= TASK DIRECTIONS =
Repeat the lines below exactly as written, please, from the line with "channel : Z;" to the line with "ordered_channels := l;", both lines included, and no others.
** Opening DATA SUPPLIED block **
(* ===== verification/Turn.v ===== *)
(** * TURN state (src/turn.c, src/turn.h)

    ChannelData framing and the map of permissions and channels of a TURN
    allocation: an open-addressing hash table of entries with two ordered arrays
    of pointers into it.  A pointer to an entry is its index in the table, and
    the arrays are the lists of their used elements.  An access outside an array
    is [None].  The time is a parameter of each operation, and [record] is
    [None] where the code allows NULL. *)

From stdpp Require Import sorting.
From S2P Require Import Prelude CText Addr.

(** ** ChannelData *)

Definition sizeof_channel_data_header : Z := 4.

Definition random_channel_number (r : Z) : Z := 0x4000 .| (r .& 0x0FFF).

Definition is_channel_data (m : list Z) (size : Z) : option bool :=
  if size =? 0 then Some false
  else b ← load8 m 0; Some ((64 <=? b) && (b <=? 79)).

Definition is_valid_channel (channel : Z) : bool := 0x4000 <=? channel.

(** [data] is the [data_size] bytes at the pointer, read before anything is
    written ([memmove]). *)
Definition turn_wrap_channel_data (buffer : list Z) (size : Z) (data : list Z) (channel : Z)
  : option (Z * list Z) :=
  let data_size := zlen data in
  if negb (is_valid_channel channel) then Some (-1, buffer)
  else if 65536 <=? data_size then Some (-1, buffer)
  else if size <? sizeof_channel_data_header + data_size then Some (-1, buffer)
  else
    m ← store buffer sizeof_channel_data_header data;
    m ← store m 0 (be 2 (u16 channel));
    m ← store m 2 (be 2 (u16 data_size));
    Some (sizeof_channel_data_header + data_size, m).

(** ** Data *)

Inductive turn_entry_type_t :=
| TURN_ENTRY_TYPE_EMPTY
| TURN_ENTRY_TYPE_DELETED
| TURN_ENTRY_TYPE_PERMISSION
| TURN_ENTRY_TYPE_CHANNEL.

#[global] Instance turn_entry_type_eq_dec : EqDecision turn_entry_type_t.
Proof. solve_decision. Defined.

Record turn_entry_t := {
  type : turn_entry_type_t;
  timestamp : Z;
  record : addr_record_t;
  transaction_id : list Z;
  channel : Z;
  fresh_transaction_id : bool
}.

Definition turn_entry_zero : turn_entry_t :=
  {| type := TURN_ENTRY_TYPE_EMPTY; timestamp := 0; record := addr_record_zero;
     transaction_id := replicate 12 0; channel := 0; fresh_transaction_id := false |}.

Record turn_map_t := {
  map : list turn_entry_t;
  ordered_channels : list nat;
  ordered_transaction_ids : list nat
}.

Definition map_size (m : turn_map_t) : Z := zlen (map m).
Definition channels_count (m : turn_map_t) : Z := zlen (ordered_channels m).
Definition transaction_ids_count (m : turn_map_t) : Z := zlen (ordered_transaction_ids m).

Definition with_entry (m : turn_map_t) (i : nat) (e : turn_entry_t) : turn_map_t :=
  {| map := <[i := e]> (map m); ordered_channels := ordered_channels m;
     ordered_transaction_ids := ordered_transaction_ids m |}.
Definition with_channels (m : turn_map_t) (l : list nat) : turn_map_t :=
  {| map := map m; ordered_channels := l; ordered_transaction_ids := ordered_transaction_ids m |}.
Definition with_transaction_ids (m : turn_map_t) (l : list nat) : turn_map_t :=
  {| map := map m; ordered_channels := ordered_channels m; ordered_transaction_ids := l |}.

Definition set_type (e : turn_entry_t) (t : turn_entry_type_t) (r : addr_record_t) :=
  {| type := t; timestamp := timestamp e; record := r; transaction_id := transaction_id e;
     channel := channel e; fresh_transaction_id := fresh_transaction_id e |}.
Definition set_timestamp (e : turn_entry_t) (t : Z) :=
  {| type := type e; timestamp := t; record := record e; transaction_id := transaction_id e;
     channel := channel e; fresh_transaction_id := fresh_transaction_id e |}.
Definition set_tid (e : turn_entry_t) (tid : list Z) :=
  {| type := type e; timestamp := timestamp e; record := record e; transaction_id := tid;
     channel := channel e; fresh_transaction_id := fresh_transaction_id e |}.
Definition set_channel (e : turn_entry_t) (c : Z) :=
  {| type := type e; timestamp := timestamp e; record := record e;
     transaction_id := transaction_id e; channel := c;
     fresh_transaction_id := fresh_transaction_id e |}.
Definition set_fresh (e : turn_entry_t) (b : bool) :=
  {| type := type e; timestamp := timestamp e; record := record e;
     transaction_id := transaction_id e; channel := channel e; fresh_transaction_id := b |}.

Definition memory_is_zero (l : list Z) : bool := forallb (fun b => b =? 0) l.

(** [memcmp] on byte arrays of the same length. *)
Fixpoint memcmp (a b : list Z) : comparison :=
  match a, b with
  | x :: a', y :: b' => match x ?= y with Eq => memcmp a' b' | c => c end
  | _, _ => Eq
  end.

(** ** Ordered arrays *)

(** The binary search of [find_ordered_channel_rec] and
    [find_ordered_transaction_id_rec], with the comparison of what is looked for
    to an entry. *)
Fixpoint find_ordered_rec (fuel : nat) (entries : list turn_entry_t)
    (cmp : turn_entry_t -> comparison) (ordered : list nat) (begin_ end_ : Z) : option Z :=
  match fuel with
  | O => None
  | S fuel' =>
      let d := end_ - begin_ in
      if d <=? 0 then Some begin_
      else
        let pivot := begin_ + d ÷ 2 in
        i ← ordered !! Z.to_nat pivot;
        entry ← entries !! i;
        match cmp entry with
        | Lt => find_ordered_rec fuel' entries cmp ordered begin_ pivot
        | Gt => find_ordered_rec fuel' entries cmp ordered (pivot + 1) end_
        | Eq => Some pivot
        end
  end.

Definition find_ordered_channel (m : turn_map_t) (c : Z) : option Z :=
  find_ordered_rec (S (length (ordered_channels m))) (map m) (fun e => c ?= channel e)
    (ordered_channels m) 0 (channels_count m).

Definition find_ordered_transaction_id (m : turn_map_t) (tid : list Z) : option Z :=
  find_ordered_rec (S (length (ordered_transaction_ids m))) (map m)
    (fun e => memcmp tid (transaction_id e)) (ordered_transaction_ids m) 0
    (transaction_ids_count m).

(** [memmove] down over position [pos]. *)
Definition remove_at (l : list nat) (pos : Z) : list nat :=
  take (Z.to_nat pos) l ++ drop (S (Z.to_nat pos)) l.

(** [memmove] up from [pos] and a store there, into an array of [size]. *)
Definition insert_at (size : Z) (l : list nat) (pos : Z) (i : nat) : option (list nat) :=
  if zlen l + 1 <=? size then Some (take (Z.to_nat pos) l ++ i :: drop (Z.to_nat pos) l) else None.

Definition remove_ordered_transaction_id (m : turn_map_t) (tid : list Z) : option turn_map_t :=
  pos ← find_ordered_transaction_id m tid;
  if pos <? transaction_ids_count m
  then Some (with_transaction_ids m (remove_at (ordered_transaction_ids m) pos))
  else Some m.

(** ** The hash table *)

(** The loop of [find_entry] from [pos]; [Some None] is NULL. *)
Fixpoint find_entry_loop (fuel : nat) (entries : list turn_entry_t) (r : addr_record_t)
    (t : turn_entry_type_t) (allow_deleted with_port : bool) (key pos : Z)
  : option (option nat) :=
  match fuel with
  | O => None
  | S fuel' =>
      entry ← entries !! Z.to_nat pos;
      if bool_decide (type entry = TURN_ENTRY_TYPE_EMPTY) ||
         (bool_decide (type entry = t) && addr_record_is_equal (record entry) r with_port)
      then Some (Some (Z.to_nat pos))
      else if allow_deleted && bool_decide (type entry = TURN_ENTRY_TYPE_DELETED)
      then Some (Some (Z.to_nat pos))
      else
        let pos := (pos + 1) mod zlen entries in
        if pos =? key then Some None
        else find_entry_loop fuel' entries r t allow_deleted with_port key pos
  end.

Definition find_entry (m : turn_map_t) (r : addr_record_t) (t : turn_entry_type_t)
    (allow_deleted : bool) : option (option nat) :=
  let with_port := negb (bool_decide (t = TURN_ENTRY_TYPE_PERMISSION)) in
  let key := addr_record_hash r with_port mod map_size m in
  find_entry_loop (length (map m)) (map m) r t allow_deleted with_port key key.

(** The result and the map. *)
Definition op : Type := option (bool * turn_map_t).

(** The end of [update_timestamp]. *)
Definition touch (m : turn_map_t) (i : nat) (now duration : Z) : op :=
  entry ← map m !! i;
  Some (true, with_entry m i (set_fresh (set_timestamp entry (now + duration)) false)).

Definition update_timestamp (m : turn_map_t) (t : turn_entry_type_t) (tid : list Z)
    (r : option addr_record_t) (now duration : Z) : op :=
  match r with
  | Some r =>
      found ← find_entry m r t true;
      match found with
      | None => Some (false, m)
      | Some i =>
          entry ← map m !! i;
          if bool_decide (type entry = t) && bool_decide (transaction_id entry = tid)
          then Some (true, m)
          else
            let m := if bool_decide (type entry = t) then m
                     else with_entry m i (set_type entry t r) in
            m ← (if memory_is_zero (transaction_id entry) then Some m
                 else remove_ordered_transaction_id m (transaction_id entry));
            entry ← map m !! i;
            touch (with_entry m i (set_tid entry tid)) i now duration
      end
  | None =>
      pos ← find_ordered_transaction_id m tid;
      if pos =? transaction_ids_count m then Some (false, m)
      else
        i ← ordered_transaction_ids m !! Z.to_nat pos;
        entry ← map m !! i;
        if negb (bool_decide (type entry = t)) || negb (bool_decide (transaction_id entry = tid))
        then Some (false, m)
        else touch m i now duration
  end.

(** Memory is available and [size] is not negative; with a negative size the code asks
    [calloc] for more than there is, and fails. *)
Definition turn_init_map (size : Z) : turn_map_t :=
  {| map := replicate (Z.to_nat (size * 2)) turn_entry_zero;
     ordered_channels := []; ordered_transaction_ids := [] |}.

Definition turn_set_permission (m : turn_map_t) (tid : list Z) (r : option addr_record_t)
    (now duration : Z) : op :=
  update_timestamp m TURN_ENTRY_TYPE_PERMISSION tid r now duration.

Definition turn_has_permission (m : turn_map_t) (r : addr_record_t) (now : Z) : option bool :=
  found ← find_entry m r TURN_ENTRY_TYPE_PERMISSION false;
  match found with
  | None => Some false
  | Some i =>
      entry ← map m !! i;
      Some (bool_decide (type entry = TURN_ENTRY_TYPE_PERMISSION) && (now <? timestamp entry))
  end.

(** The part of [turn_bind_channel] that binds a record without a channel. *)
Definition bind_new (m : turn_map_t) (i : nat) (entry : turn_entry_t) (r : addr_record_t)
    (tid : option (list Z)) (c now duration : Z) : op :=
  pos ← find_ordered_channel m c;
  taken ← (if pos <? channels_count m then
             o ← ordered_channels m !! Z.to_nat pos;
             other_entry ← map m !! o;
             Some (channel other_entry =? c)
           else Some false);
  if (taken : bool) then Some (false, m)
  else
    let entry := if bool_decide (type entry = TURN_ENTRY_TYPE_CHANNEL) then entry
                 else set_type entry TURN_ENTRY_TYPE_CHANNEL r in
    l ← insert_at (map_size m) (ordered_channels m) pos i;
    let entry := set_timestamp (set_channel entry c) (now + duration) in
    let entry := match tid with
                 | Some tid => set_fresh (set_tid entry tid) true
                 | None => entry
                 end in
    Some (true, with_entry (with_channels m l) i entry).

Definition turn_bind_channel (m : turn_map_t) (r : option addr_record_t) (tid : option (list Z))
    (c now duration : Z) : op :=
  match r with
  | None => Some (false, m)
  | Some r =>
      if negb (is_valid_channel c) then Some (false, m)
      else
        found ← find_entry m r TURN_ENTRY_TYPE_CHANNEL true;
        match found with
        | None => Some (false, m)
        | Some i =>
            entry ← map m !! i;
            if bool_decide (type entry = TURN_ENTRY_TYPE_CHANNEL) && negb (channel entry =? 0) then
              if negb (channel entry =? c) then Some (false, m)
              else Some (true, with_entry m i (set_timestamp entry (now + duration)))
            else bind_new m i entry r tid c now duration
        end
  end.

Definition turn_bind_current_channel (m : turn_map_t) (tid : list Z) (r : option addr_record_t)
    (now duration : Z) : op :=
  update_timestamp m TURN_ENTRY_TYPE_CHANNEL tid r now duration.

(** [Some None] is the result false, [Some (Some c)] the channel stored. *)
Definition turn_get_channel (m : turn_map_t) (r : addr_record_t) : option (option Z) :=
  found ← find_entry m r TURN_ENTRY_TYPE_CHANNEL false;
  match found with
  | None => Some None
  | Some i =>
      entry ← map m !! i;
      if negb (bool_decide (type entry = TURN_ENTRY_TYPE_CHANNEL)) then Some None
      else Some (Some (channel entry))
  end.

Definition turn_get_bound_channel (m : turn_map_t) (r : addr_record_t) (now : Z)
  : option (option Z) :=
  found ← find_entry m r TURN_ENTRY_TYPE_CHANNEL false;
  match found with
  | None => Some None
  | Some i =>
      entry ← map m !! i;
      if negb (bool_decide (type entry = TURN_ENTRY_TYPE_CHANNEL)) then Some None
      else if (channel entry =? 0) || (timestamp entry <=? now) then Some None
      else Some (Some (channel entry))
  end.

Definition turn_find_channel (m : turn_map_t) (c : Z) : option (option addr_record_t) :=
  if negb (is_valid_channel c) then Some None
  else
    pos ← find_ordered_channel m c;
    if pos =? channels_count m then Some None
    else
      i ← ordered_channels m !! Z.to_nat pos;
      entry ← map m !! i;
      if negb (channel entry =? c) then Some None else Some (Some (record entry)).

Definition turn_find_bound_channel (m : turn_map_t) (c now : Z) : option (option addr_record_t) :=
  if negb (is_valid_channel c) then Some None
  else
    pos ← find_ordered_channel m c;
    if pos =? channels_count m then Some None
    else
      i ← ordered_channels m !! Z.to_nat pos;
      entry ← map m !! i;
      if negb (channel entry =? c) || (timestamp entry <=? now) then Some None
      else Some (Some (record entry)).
** Closing DATA SUPPLIED block **
= YOUR SOLUTION =
  channel : Z;
  fresh_transaction_id : bool
}.

Definition turn_entry_zero : turn_entry_t :=
  {| type := TURN_ENTRY_TYPE_EMPTY; timestamp := 0; record := addr_record_zero;
     transaction_id := replicate 12 0; channel := 0; fresh_transaction_id := false |}.

Record turn_map_t := {
  map : list turn_entry_t;
  ordered_channels : list nat;
  ordered_transaction_ids : list nat
}.

Definition map_size (m : turn_map_t) : Z := zlen (map m).
Definition channels_count (m : turn_map_t) : Z := zlen (ordered_channels m).
Definition transaction_ids_count (m : turn_map_t) : Z := zlen (ordered_transaction_ids m).

Definition with_entry (m : turn_map_t) (i : nat) (e : turn_entry_t) : turn_map_t :=
  {| map := <[i := e]> (map m); ordered_channels := ordered_channels m;
     ordered_transaction_ids := ordered_transaction_ids m |}.
Definition with_channels (m : turn_map_t) (l : list nat) : turn_map_t :=
  {| map := map m; ordered_channels := l; ordered_transaction_ids := ordered_transaction_ids m |}.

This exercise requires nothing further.